Lange kämpften die französischen Frauenrechtlerinnen allein mit Argumenten für ihr Recht zu wählen, was wenig half. Am 3. Mai 1908 ging Hubertine Auclert zum Angriff über - und attackierte immerhin eine Wahlurne.
Die Welt ist nicht immer gerecht. Aber immer gibt es Menschen, die davon profitieren. Banker von Anlegern, Adelsleute von Bauern, Männer von Frauen, und Frauen von Männern. Und weil die, die profitieren, Gerechtigkeit nur sehr ungern zulassen wollen, ist der Weg dorthin mühsam und steinig. Es ist noch gar nicht lange her, da hat in Frankreich eine Frau, so lange sie verheiratet war, nicht über ihr eigenes Geld bestimmen dürfen. Was immer sie verdient oder mit in die Ehe gebracht hat, war Gemeinschaftsgut, und nur der Ehemann war berechtigt, darüber zu verfügen. Die Männer haben das okay gefunden, schließlich waren sie die Männer. Andere fanden den Zustand kaum erträglich. Und diese Anderen waren Frauen.
Erst Kloster, dann Feminismus
Wieso, fragten sich die französischen Frauen, war es überhaupt erlaubt, solche einseitigen und frauenfeindlichen Gesetze zu machen? Gleiche Rechte für Männer und für Frauen: das war ihre Forderung. Und so kämpften die Frauenrechtlerinnen in Frankreich dafür, dass diese dummen Gesetze geändert würden. Einige Frauen allerdings wollten einen Schritt weitergehen. Und dieser Schritt war entscheidend. Wir müssen, sagten sie, dafür sorgen, dass solche Gesetze gar nicht erst gemacht werden. Und das geht aber nur dann, wenn Frauen in die Politik dürfen, und wenn diese Politikerinnen auch von Frauen gewählt werden dürfen. Die Frauen in Frankreich hatten keines der beiden Rechte.

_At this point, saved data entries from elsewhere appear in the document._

(** * easy_proxies: node registry, classifiers and proxy pool

    A shallow embedding of the Go packages [store] (registry of
    subscriptions and node states), [proxypool] (selection engine),
    [node] (region detection) and of the latency classifier of the
    HTTP handler in [monitor], followed by the properties proved about
    them.

    Conventions of the embedding.
    - Go [int64] and [int] values are integers of [Z]; where the code
      does arithmetic on them the two's-complement wrap-around is
      written out with [wrap64].  Comparisons need no wrap.
    - Go [string]s are byte strings ([string] of the standard library,
      one [ascii] per byte); source literals are UTF-8, as in Go.
    - The named string types [NodeStatus], [LatencyLevel] and
      [PoolMode] stay strings: a record read from disk or a filter
      built from a query may hold any text, not only the constants.
      Type names that only rename another type are abbreviations.
    - Go pointers are [ptr]: [None] is nil, [Some l] a heap location.
      Objects live in a [Memory]; dereferencing nil panics.
    - A computation that may panic returns [option]; [None] is the
      panic.
    - Iteration over a Go map has no specified order.  The order the
      runtime picks is a parameter of every function that ranges over
      a map, constrained to enumerate each entry exactly once. *)

From Stdlib Require Import ZArith String Ascii List Lia Sorted.
From stdpp Require Import gmap strings list fin_maps.

Open Scope string_scope.
Open Scope Z_scope.

(** ** Machine integers, pointers, errors *)

Definition wrap64 (z : Z) : Z := (z + 2 ^ 63) mod 2 ^ 64 - 2 ^ 63.

Definition in_int64 (z : Z) : Prop := - 2 ^ 63 <= z < 2 ^ 63.

Abbreviation loc := positive (only parsing).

Eine der energischsten Kämpferinnen, sie zu bekommen, war Hubertine Auclert. Auclert leitete eine streitbare Zeitschrift, sie führte das Wort auf nationalen und internationalen Kongressen, und sie war nicht nur eine Feministin, sondern auch eine Sozialistin, was ihr selbst bei den Streitgefährtinnen um die Frauenrechte nicht nur Sympathien eintrug. Mit dreizehn war sie Halbwaise geworden, die Mutter hatte sie in ein Kloster geschickt, und seit sie mit 21 dieses Kloster verlassen hatte, setzte sie sich für die Rechte ihres Geschlechts ein. Und das tat sie vor allem mit den Waffen des Worts.
Auf den Tisch gehaut
Die französischen Feministinnen waren nicht militant. Sie vertrauten auf die Überzeugungskraft der vernünftigen Argumente. Und das war nicht gut. Denn wir wissen alle: Wer wirklich gehört werden will, der muss auf den Tisch hauen. Doch je älter Hubertine Auclert wurde, desto weiser wurde sie, und sie hat auch diese Botschaft verstanden. Und so marschierte am 3. Mai 1908, als in Paris Kommunalwahlen waren und wieder bloß die Männer wählen durften, Hubertine Auclert in ein Wahllokal, packte eine Wahlurne, warf sie mit Schwung zu Boden und trampelte auf den Resten und den Wahlzetteln herum.